Even when artists of the 16th century began pursuing different approaches to depicting human figures, the classical models were still of central importance. Early modern approaches to representing the body combined detailed study of classical types, and newer understandings of anatomy via dissection. This Early Modern use of both dissected cadavers and classical sculptures for representing human figures is recorded in Enea Vico’s engraving of The Academy of Baccio Bandinelli (circa 1564-61), after Baccio Bandinelli (fig. 5). In this remarkable scene, the engraver has depicted the artist’s workshop as a space for fusing classical artistic theory (represented by the classical statuary in the foreground and above the mantelpiece) and anatomical study of the human body (seen in the dismembered human cadavers and bones shown in the foreground). With its idealised proportions and serpentine silhouette, the figure of a standing male in contrapposto (shown in the lower right foreground) epitomises classical representations of male figures – perhaps even inviting us to recall the image, so familiar to Early Modern artists, of the god Apollo.

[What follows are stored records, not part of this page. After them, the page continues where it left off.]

(** * A shallow embedding of the D2Q9 lattice Boltzmann solver
      [hw0/lbm_solver-wo.py] (class [lbm_solver]).

    The solver is a Taichi program: every field is a dense array of
    32-bit floats (or integers) and every [@ti.kernel] is a sequence of
    top-level [for] loops whose iterations the Taichi runtime is free to
    execute in parallel.  The embedding keeps three things explicit:

    - the arithmetic: all kernels are written over an abstract scalar
      type (class [Scalar]), so that whatever is proved about the data
      flow holds for every interpretation of the floating-point
      operations; exact rational arithmetic is one instance;
    - the array bounds: a field is a function on [Z * Z] together with the
      grid shape [nx * ny]; reading or writing outside the shape is a fault
      ([None]);
    - the iteration order of every parallel loop: a kernel takes the order
      in which its iterations take effect, and the serial order of the
      source text is one admissible choice.

    The kernels [init], [collide_and_stream], [update_macro_var],
    [apply_bc] (with [apply_bc_core] and [f_eq]), the time loop of [solve],
    the display kernels [get_display_var] and [get_display_var_x],
    [pass_to_py] and the names of the frame files are embedded.  The
    vorticity, the colour mapping and the GUI calls of [solve] (NumPy,
    Matplotlib and [ti.GUI]) only read the fields and are left out. *)

From Stdlib Require Import ZArith QArith Lia FunctionalExtensionality.
From stdpp Require Import base option list.
From Stdlib Require String Ascii Decimal DecimalString DecimalNat.

Local Open Scope Z_scope.

(** ** Scalar arithmetic *)

(** The operations the kernels perform on [ti.f32] values.  [flit q] is the
    scalar denoted by a literal (or by an integer converted to floating
    point) of exact value [q]; [fsq x] is [x ** 2] (the source writes both
    [x**2.0] and [x**2]).  The three laws hold for IEEE arithmetic and are
    the only facts about scalars that the structural results rely on. *)
Class Scalar (F : Type) := {
  flit : Q → F;
  fadd : F → F → F;
  fsub : F → F → F;
  fmul : F → F → F;
  fdiv : F → F → F;
  fsq : F → F;
  fleb : F → F → bool;
  feqb : F → F → bool;
  fmul_comm : ∀ x y, fmul x y = fmul y x;
  feqb_one_one : feqb (flit 1) (flit 1) = true;
  feqb_zero_one : feqb (flit 0) (flit 1) = false
}.

(** An [i32] operand in mixed arithmetic is converted to floating point. *)
Definition of_int `{Scalar F} (z : Z) : F := flit (inject_Z z).

(** ** Iteration spaces *)

(** [range lo hi] is [lo, lo+1, ..., hi-1]. *)
Definition range (lo hi : Z) : list Z := seqZ lo (hi - lo).

(** One dimension of a [ti.ndrange]: a pair [(lo, hi)]; a bare integer [n]
    stands for [(0, n)]. *)
Definition dim : Type := Z * Z.
Definition upto (n : Z) : dim := (0, n).
Definition extent (d : dim) : Z := d.2 - d.1.

(** [for i in ti.ndrange(d0)]. *)
Definition ndrange1 (d0 : dim) : list Z := range d0.1 d0.2.

(** [for i, j in ti.ndrange(d0, d1)], in row-major order. *)
Definition ndrange2 (d0 d1 : dim) : list (Z * Z) :=
  i ← range d0.1 d0.2; j ← range d1.1 d1.2; [(i, j)].

(** [for j in ti.ndrange(d0, d1)]: a two-dimensional range bound to a single
    loop variable.  Every positional argument of [ti.ndrange] is one
    dimension, as in [ti.ndrange(self.nx, self.ny)] and
    [ti.ndrange((1, self.nx - 1), (1, self.ny - 1))] of the same file.
    Taichi runs an [ndrange] loop over the flattened index
    [0 .. extent d0 * extent d1 - 1] and computes the loop variables from
    it; a single loop variable receives the flattened index itself, plus
    the lower bound of the first dimension. *)
Definition ndrange2_flat (d0 d1 : dim) : list Z :=
  (λ I, I + d0.1) <$> range 0 (extent d0 * extent d1).

(** [for k in ti.static(range(n))]: unrolled at compile time, hence always
    executed in order. *)
Definition static_range (n : nat) : list nat := seq 0 n.
Arguments static_range : simpl never.

(** ** The D2Q9 lattice ([__init__], lines 51-62) *)

Definition w_arr : list Q :=
  [4 # 9; 1 # 9; 1 # 9; 1 # 9; 1 # 9; 1 # 36; 1 # 36; 1 # 36; 1 # 36]%Q.

Definition e_arr : list (Z * Z) :=
  [(0, 0); (1, 0); (0, 1); (-1, 0); (0, -1); (1, 1); (-1, 1); (-1, -1); (1, -1)].

Definition e (k : nat) : Z * Z := nth k e_arr (0, 0).

(** ** Parameters and grid state *)

(** The constructor arguments.  [bc_type] and [bc_value] are the
    four-element arrays indexed by edge ([0] left, [1] top, [2] right,
    [3] bottom); [cy_para] is [[cx; cy; r]]. *)
Record Config (F : Type) := {
  nx : Z;
  ny : Z;
  niu : F;
  bc_type : list Z;
  bc_value : list (F * F);
  cy : Z;
  cy_para : list F;
  steps : Z
}.
Arguments nx {F} _.
Arguments ny {F} _.
Arguments niu {F} _.
Arguments bc_type {F} _.
Arguments bc_value {F} _.
Arguments cy {F} _.
Arguments cy_para {F} _.
Arguments steps {F} _.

Bandinelli’s scene evokes an atmosphere of fervent artistic activity, steeped in the classics and scholarly endeavour. The scene forms a rather attractive backdrop to this survey of Apollo’s journey from antiquity to the Early Modern period. During the course of this survey, Apollo has undergone a great deal of transformation – embodying, in a sense, the evolution of the classics in Early Modern Europe.
Caroline Ritchie, Research Assistant
References:
[1] Hemingway, S. 2002, ‘Posthumous Copies of Ancient Greek Sculpture: Roman Taste and Techniques’, Sculpture Review 60 (2), 26-33.
[2] Tarrant, R. J. ed. 2004, P. Ovidi Nasonis Metamorphoses, Oxford: Oxford University Press, VI, 382-400.
[3] Ibid. XI, 146-171.
[4] Panofsky, E. 1955, The Life and Times of Albrecht Dürer, Princeton: Princeton University Press, p. 86.
[5] Vasari, G. (1986), Lives of the Artists, trans. by G. Bull, Middlesex: Penguin Classics, preface to part III.